Record excerpts below:

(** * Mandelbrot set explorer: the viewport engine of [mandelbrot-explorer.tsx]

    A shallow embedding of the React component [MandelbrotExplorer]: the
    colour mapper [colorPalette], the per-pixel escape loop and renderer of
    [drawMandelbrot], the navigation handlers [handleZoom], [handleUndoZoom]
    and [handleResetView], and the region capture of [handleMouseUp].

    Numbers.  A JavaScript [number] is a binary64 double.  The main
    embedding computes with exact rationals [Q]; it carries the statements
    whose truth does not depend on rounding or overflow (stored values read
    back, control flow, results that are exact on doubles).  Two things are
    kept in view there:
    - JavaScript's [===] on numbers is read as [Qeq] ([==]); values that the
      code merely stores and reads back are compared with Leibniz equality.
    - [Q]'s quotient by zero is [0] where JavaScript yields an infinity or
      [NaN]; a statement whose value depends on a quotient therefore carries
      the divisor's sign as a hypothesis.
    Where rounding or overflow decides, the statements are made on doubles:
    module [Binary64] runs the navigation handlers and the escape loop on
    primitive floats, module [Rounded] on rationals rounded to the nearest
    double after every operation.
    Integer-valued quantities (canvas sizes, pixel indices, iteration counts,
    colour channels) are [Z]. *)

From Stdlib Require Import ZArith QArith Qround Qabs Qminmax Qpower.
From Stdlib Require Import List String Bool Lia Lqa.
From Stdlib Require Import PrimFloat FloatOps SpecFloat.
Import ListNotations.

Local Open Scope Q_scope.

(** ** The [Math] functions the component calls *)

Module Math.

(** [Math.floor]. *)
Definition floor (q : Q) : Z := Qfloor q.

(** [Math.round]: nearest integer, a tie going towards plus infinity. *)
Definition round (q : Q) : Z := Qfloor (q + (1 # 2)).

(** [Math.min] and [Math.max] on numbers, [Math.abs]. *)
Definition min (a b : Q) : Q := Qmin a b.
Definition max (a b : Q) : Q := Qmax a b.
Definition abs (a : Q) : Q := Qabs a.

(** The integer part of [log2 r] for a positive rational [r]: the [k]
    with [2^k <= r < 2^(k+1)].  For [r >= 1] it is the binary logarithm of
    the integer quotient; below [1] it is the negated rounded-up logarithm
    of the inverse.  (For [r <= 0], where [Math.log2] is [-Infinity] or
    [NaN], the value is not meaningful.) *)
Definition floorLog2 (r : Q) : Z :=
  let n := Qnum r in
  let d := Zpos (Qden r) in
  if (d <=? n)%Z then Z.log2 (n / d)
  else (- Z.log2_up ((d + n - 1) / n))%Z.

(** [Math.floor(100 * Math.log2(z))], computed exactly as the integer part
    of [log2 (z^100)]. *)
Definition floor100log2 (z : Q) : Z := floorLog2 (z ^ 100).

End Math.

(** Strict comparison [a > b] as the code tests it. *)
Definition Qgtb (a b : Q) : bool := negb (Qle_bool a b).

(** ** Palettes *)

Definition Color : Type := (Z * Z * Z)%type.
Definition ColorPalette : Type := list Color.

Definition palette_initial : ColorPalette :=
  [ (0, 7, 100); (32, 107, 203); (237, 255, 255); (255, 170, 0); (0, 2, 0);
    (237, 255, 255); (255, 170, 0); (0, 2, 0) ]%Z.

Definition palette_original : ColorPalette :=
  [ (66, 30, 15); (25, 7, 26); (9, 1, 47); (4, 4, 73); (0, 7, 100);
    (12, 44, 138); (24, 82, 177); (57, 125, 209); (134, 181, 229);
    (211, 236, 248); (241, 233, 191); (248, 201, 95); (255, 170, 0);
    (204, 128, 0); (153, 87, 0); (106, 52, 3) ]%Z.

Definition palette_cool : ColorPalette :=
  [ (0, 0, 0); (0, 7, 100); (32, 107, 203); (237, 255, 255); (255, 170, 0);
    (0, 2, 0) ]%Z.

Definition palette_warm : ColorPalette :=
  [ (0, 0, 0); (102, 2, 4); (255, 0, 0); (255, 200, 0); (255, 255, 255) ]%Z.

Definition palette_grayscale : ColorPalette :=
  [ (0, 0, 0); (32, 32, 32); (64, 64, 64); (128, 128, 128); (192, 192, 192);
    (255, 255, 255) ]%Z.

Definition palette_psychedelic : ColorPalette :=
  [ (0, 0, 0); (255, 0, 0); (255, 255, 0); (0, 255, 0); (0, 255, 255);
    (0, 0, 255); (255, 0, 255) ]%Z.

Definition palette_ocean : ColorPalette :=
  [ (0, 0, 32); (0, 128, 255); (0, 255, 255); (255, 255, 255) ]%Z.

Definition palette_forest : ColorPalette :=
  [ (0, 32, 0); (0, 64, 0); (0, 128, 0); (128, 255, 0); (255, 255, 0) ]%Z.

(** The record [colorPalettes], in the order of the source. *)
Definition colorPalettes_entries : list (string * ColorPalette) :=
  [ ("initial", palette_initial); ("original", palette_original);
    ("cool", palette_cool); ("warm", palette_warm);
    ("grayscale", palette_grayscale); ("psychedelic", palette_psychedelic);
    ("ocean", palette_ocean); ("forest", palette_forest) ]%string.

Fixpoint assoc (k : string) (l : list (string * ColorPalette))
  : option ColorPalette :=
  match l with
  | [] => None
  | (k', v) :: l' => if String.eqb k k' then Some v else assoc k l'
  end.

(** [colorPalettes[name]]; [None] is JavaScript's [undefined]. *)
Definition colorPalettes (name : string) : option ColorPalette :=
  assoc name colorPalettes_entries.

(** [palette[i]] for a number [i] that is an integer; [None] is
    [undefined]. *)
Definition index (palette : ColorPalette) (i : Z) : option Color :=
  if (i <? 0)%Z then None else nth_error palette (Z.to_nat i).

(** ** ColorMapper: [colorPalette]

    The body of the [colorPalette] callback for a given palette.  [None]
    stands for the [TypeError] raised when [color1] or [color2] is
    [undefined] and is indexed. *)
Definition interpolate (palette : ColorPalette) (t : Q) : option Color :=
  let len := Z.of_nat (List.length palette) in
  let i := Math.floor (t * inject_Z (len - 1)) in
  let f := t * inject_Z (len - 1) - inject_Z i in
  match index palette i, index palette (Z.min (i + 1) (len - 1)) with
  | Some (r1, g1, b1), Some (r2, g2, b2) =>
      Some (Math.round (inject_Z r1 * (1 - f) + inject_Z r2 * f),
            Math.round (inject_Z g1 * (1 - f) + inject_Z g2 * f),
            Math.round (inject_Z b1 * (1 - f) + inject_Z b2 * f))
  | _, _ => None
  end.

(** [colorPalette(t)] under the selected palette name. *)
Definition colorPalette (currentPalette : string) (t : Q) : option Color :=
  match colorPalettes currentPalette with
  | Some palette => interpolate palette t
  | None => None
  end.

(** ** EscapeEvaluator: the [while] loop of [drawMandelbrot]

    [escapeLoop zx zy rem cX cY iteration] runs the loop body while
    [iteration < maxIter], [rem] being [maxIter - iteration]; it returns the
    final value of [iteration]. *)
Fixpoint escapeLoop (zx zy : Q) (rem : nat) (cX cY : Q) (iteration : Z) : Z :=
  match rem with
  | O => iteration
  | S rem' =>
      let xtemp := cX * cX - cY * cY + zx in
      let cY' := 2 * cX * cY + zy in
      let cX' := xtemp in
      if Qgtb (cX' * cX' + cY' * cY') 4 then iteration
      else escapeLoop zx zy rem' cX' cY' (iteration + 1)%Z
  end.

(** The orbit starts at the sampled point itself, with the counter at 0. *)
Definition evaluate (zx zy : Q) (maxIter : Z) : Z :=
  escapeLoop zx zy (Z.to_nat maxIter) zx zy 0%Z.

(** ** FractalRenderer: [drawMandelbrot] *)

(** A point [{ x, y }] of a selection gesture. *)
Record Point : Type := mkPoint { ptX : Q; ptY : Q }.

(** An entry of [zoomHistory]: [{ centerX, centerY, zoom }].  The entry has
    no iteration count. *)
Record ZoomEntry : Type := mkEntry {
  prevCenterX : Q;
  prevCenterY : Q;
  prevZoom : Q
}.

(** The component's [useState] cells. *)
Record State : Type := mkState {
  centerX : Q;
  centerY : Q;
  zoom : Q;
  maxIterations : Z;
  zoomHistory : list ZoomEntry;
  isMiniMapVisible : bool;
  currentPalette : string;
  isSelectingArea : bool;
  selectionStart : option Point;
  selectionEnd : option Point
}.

End of Record excerpts.
Record excerpts below:

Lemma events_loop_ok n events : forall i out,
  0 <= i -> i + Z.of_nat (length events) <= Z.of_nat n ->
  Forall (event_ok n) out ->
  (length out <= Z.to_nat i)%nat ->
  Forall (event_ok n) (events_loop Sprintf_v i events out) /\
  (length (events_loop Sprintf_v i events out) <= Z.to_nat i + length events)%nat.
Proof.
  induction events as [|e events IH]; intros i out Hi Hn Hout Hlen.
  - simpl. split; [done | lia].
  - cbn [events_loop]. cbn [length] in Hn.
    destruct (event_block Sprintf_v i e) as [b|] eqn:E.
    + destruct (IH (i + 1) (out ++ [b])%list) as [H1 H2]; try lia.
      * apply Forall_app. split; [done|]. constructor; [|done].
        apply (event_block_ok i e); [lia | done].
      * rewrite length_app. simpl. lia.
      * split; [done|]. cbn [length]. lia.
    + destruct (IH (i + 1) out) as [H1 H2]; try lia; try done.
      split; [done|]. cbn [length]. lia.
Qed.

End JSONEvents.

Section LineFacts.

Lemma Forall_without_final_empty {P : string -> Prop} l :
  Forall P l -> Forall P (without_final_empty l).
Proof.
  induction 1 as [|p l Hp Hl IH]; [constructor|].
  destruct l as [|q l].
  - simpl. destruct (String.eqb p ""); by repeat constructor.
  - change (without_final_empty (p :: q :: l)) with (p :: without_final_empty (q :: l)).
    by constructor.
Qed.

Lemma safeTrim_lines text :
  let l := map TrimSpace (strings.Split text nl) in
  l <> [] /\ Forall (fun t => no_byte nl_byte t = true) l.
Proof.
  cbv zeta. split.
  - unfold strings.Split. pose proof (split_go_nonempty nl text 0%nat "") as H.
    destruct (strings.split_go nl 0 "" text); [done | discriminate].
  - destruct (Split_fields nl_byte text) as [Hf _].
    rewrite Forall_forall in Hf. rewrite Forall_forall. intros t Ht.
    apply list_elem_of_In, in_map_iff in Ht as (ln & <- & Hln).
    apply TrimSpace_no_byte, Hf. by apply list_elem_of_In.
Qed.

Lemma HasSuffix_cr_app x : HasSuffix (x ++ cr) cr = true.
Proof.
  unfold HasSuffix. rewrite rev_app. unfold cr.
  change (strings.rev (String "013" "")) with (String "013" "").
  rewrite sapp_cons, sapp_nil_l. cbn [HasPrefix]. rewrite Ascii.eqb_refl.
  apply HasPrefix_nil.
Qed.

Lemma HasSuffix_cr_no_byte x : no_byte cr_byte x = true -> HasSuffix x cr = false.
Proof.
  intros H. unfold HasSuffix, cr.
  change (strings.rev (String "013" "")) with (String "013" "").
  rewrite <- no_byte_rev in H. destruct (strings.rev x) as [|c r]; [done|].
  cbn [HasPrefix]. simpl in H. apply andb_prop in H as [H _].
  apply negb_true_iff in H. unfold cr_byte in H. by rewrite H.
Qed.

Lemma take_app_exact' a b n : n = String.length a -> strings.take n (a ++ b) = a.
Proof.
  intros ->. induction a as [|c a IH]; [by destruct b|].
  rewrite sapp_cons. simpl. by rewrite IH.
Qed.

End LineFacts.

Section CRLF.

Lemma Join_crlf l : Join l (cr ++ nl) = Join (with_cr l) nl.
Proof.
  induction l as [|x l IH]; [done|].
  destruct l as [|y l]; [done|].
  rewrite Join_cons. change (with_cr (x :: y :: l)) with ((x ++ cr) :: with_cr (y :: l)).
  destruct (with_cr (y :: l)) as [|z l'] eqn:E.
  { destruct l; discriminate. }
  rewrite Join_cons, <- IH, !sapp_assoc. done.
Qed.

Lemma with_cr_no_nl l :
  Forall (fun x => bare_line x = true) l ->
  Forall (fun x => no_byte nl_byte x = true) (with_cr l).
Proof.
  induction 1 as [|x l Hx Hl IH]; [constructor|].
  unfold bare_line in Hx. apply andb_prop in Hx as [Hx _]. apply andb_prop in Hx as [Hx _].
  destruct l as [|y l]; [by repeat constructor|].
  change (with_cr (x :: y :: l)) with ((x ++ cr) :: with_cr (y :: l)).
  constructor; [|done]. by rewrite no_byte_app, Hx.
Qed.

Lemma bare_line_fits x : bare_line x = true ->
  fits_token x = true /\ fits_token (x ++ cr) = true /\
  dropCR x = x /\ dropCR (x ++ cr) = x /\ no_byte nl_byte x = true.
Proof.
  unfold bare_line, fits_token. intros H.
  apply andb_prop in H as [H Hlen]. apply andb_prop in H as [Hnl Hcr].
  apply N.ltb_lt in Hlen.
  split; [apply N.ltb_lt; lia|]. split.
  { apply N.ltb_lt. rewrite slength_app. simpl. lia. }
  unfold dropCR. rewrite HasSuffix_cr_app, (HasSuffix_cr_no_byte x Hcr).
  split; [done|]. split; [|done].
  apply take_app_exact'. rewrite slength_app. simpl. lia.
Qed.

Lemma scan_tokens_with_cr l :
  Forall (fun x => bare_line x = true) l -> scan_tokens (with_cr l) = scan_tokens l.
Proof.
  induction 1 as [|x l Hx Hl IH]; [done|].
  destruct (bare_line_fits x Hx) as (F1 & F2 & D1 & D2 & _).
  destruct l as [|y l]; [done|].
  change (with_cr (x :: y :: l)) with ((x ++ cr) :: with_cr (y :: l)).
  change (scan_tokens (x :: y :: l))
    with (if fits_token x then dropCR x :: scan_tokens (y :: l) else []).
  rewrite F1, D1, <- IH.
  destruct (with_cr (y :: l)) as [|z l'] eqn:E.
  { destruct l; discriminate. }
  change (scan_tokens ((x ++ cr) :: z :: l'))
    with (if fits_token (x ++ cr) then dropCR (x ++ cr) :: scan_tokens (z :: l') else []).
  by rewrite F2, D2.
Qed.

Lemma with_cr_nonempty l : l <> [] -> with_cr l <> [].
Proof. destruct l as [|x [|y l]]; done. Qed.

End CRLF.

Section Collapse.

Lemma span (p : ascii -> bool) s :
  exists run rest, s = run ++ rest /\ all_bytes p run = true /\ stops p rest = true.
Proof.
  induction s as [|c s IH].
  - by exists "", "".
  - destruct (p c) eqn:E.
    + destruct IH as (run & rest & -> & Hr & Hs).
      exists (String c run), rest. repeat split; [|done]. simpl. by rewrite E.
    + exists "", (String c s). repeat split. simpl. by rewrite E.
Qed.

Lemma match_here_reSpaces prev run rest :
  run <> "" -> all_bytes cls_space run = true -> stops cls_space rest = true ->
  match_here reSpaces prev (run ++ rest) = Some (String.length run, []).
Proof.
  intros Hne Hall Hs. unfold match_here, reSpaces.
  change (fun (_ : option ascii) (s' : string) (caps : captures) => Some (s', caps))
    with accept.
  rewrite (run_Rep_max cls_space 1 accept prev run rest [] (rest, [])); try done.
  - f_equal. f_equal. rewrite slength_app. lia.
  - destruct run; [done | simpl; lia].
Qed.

End of Record excerpts.

# Exercise instructions
Word for word, restate the lines above from the line containing "- JavaScript's [===]" through the line containing "module [Binary64] runs", with both included and nothing else.

# Solution for this task
    - JavaScript's [===] on numbers is read as [Qeq] ([==]); values that the
      code merely stores and reads back are compared with Leibniz equality.
    - [Q]'s quotient by zero is [0] where JavaScript yields an infinity or
      [NaN]; a statement whose value depends on a quotient therefore carries
      the divisor's sign as a hypothesis.
    Where rounding or overflow decides, the statements are made on doubles:
    module [Binary64] runs the navigation handlers and the escape loop on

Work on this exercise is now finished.